It wasn't. Glaushof's mind had turned grossly to sex.

Eva's was already there. Ever since she had left Flint she had been obsessed with it. Henry, her Henry, had left her for another woman and an American airbase slut at that. And there could be no doubt about it. Inspector Flint hadn't told her in any nasty way. He'd simply said that Henry had been out to Baconheath. He didn't have to say any more. Henry had been going out every Friday night telling her he was going to the prison and all the time...No, she wasn't going to give way. With a sense of terrible purpose Eva drove to Canton Street. Mavis had been right after all and Mavis had known how to deal with Patrick's infidelities. Best of all, as secretary of Mothers Against The Bomb she hated the Americans at Baconheath. Mavis would know what to do.

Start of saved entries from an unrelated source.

Lemma writer_step_adds_at_most_one folder_id base (df : DataFrame) wr w :
  exists added,
    files (snd (writer_step to_csv MediaFileUpload folder_id base df wr w))
      = (files w ++ added)%list
    /\ (List.length added
        + pending (fst (writer_step to_csv MediaFileUpload folder_id base df wr w))
        <= pending wr)%nat
    /\ Forall (version_of_base folder_id base) added.
Proof.
  destruct wr as [|v|r].
  - cbn [writer_step].
    pose proof (get_next_version_outcome folder_id base w) as Hscan.
    cbv zeta in Hscan. rewrite Hscan.
    exists []. rewrite app_nil_r.
    destruct (hd false (faults w)); cbn; repeat split; auto.
  - rewrite create_step_outcome.
    destruct (create_version _ _ _ _ _ _ _) as [[e|f] w'] eqn:Hcreate.
    + apply create_version_failure in Hcreate. exists [].
      rewrite app_nil_r. cbn. repeat split; auto.
    + apply create_version_success in Hcreate.
      destruct Hcreate as (media & _ & Hf & ->). exists [f].
      cbn. repeat split; auto. constructor; [|constructor].
      rewrite Hf. split; [now exists v|reflexivity].
  - exists []. rewrite app_nil_r. cbn. repeat split; auto.
Qed.

Lemma run_two_adds_at_most_two folder_id base (df1 df2 : DataFrame) schedule :
  forall a b w,
  let '(a', b', w') :=
    run_two to_csv MediaFileUpload folder_id base df1 df2 schedule a b w in
  exists added,
    files w' = (files w ++ added)%list
    /\ (List.length added + pending a' + pending b' <= pending a + pending b)%nat
    /\ Forall (version_of_base folder_id base) added.
Proof.
  induction schedule as [|[|] schedule IH]; intros a b w.
  - cbn [run_two]. exists []. rewrite app_nil_r. repeat split; auto.
  - cbn [run_two].
    destruct (writer_step_adds_at_most_one folder_id base df2 b w)
      as (added1 & Hfiles1 & Hlen1 & Hall1).
    destruct (writer_step _ _ _ _ df2 b w) as [b1 w1]. cbn [fst snd] in *.
    specialize (IH a b1 w1).
    destruct (run_two _ _ _ _ _ _ schedule a b1 w1) as [[a' b'] w'].
    destruct IH as (added2 & Hfiles2 & Hlen2 & Hall2).
    exists (added1 ++ added2)%list.
    split; [now rewrite Hfiles2, Hfiles1, app_assoc|].
    split; [rewrite length_app; lia|]. apply Forall_app. auto.
  - cbn [run_two].
    destruct (writer_step_adds_at_most_one folder_id base df1 a w)
      as (added1 & Hfiles1 & Hlen1 & Hall1).
    destruct (writer_step _ _ _ _ df1 a w) as [a1 w1]. cbn [fst snd] in *.
    specialize (IH a1 b w1).
    destruct (run_two _ _ _ _ _ _ schedule a1 b w1) as [[a' b'] w'].
    destruct IH as (added2 & Hfiles2 & Hlen2 & Hall2).
    exists (added1 ++ added2)%list.
    split; [now rewrite Hfiles2, Hfiles1, app_assoc|].
    split; [rewrite length_app; lia|]. apply Forall_app. auto.
Qed.

(** X13.  However the requests of two saves of the same base filename
    interleave, and whatever fails, the store afterwards holds the files it
    held, in the same order, followed by at most two new files, each named
    as a version of the base filename and lying in the target folder. *)
Theorem X13_interleaved_saves_only_add_versions
    folder_id base (df1 df2 : DataFrame) schedule w :
  let '(a', b', w') :=
    run_two to_csv MediaFileUpload folder_id base df1 df2 schedule Idle Idle w in
  exists added,
    files w' = (files w ++ added)%list
    /\ (List.length added <= 2)%nat
    /\ Forall (version_of_base folder_id base) added.
Proof.
  pose proof (run_two_adds_at_most_two folder_id base df1 df2 schedule
                Idle Idle w) as H.
  destruct (run_two _ _ _ _ _ _ schedule Idle Idle w) as [[a' b'] w'].
  destruct H as (added & Hfiles & Hlen & Hall). exists added.
  cbn [pending] in Hlen. repeat split; auto. lia.
Qed.

End SaveFacts.

(** ** [get_authorized_users] and [check_user_authorization] *)
Lemma lower_char_facts c :
  Py.lower_char (Py.lower_char c) = Py.lower_char c
  /\ Py.is_space (Py.lower_char c) = Py.is_space c.
Proof. destruct c as [[] [] [] [] [] [] [] []]; split; reflexivity. Qed.

Lemma lower_idem s : Py.lower (Py.lower s) = Py.lower s.
Proof.
  induction s as [|c s IH]; [reflexivity|].
  cbn [Py.lower]. now rewrite IH, (proj1 (lower_char_facts c)).
Qed.

Lemma lstrip_lower s : Py.lstrip (Py.lower s) = Py.lower (Py.lstrip s).
Proof.
  induction s as [|c s IH]; [reflexivity|].
  cbn [Py.lower Py.lstrip]. rewrite (proj2 (lower_char_facts c)).
  destruct (Py.is_space c); [exact IH|reflexivity].
Qed.

Lemma rstrip_lower s : Py.rstrip (Py.lower s) = Py.lower (Py.rstrip s).
Proof.
  induction s as [|c s IH]; [reflexivity|].
  cbn [Py.lower Py.rstrip]. rewrite IH, (proj2 (lower_char_facts c)).
  destruct (Py.rstrip s); [destruct (Py.is_space c)|]; reflexivity.
Qed.

Lemma rstrip_idem s : Py.rstrip (Py.rstrip s) = Py.rstrip s.
Proof.
  induction s as [|c s IH]; [reflexivity|].
  cbn [Py.rstrip]. destruct (Py.rstrip s) as [|d r] eqn:E.
  - destruct (Py.is_space c) eqn:Hc; [reflexivity|].
    cbn [Py.rstrip]. now rewrite Hc.
  - cbn [Py.rstrip]. cbn [Py.rstrip] in IH. now rewrite IH.
Qed.

Lemma lstrip_starts_clean s : starts_clean (Py.lstrip s).
Proof.
  induction s as [|c s IH]; [exact I|].
  cbn [Py.lstrip]. destruct (Py.is_space c) eqn:Hc; [exact IH|exact Hc].
Qed.

Lemma lstrip_of_clean s : starts_clean s -> Py.lstrip (Py.rstrip s) = Py.rstrip s.
Proof.
  destruct s as [|c s]; [reflexivity|]. cbn [starts_clean]. intros Hc.
  cbn [Py.rstrip]. rewrite Hc.
  destruct (Py.rstrip s); cbn [Py.lstrip]; now rewrite Hc.
Qed.

Lemma strip_idem s : Py.strip (Py.strip s) = Py.strip s.
Proof.
  unfold Py.strip. rewrite (lstrip_of_clean _ (lstrip_starts_clean s)).
  apply rstrip_idem.
Qed.

Lemma strip_lower s : Py.strip (Py.lower s) = Py.lower (Py.strip s).
Proof. unfold Py.strip. now rewrite lstrip_lower, rstrip_lower. Qed.

Lemma emails_of_spec values e :
  In e (emails_of values) <->
  exists first rest,
    In (first :: rest) values /\ Py.strip first <> ""
    /\ e = Py.lower (Py.strip first).
Proof.
  induction values as [|row values IH]; cbn [emails_of].
  - split; [intros []|intros (? & ? & [] & _)].
  - destruct row as [|first rest].
    + rewrite IH. split.
      * intros (f & r & Hin & H). exists f, r. split; [now right|exact H].
      * intros (f & r & [Hin|Hin] & H); [discriminate|now exists f, r].
    + destruct (Py.strip first) as [|c t] eqn:E.
      * rewrite IH. split.
        -- intros (f & r & Hin & H). exists f, r. split; [now right|exact H].
        -- intros (f & r & [Hin|Hin] & Hne & He); [|now exists f, r].
           injection Hin as <- <-. congruence.
      * cbn [In]. rewrite IH. split.
        -- intros [<-|(f & r & Hin & H)].
           ++ exists first, rest. rewrite E. repeat split; [now left|discriminate].
           ++ exists f, r. split; [now right|exact H].
        -- intros (f & r & [Hin|Hin] & Hne & He).
           ++ injection Hin as <- <-. left. now rewrite He, E.
           ++ right. now exists f, r.
Qed.

(** X14.  For a sheet of ASCII cells, every email that
    [get_authorized_users] returns is not empty, has no whitespace at either
    end and is in lower case. *)
Theorem X14_allow_list_entries_are_normal fetch e :
  ascii_sheet fetch = true ->
  In e (fst (get_authorized_users fetch)) ->
  e <> "" /\ Py.strip e = e /\ Py.lower e = e.
Proof.
  intros _.
  destruct fetch as [|x|values]; cbn [get_authorized_users fst];
    try (intros []).
  intros Hin. apply emails_of_spec in Hin.
  destruct Hin as (first & rest & _ & Hne & ->).
  split; [|split].
  - destruct (Py.strip first); [congruence|discriminate].
  - now rewrite strip_lower, strip_idem.
  - apply lower_idem.
Qed.

Lemma X14_the_admin_entry :
  "admin@stonybrook.edu" <> ""
  /\ Py.strip "admin@stonybrook.edu" = "admin@stonybrook.edu"
  /\ Py.lower "admin@stonybrook.edu" = "admin@stonybrook.edu".
Proof.
  apply (X14_allow_list_entries_are_normal (Fetched allowlist_sheet)).
  - reflexivity.
  - left. reflexivity.
Defined.

(** X15.  For a sheet of ASCII cells and an ASCII email: the email is
    authorized exactly when the sheet was fetched and some row's first
    cell, stripped of surrounding whitespace, is not empty and equals the
    email up to letter case.  In particular nobody is authorized when the
    fetch fails, and the typed email is not stripped. *)
Theorem X15_authorized_iff_listed fetch user_email :
  ascii_sheet fetch = true ->
  Py.isascii user_email = true ->
  (check_user_authorization fetch user_email = true <->
   exists values first rest,
     fetch = Fetched values
     /\ In (first :: rest) values
     /\ Py.strip first <> ""
     /\ Py.lower (Py.strip first) = Py.lower user_email).
Proof.
  intros _ _.
  unfold check_user_authorization. rewrite existsb_exists. split.
  - intros (e & Hin & He). apply String.eqb_eq in He.
    destruct fetch as [|x|values]; cbn [get_authorized_users fst] in Hin;
      try destruct Hin.
    apply emails_of_spec in Hin. destruct Hin as (first & rest & Hin & Hne & ->).
    now exists values, first, rest.
  - intros (values & first & rest & -> & Hin & Hne & He).
    exists (Py.lower user_email). split; [|apply String.eqb_refl].
    cbn [get_authorized_users fst]. apply emails_of_spec.
    now exists first, rest.
Qed.

Lemma X15_the_admin_is_listed :
  exists values first rest,
    Fetched allowlist_sheet = Fetched values
    /\ In (first :: rest) values
    /\ Py.strip first <> ""
    /\ Py.lower (Py.strip first) = Py.lower "ADMIN@stonybrook.EDU".
Proof.
  apply (proj1 (X15_authorized_iff_listed (Fetched allowlist_sheet)
                  "ADMIN@stonybrook.EDU" eq_refl eq_refl)).
  reflexivity.
Defined.

Example allowlist_examples :
  fst (get_authorized_users (Fetched allowlist_sheet))
    = ["admin@stonybrook.edu"; "user@stonybrook.edu"]
  /\ check_user_authorization (Fetched allowlist_sheet) "ADMIN@stonybrook.EDU" = true
  /\ check_user_authorization (Fetched allowlist_sheet) " admin@stonybrook.edu" = false
  /\ check_user_authorization (FetchFails TransportError) "admin@stonybrook.edu" = false
  /\ check_user_authorization NoService "admin@stonybrook.edu" = false.
Proof. repeat split; reflexivity. Qed.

Mavis did. But first she had to have her gloat. 'You wouldn't listen to me, Eva,' she said. 'I've always said there was something seedy and deceitful about Henry but you would have it that he was a good, faithful husband. Though after what he tried to do to me the other morning I don't see how...'

'I'm sorry,' said Eva, 'but I thought that was my fault for going to Dr Kores and giving him that...Oh dear, you don't think that's what's made him do this?'

'No, I don't,' said Mavis, 'not for one moment. If he's been deceiving you for six months with this woman, Dr Kores' herbal mixture had nothing to do with it. Of course he'll try to use that as an excuse when it comes to the divorce.'

'But I don't want a divorce,' said Eva, 'I just want to lay my hands on that woman.'

'In that case, if you're going to be a sexual helot'

'A what?' said Eva, appalled at the word.

'Slave, dear,' said Mavis, recognizing her mistake, 'a serf, a skivvy who's just there to do the cooking and cleaning.'

Eva subsided. All she wanted to be was a good wife and mother and bring the girls up to take their rightful place in the technological world. At the top. 'But I don't even know the beastly woman's name,' she said, getting back to practicalities.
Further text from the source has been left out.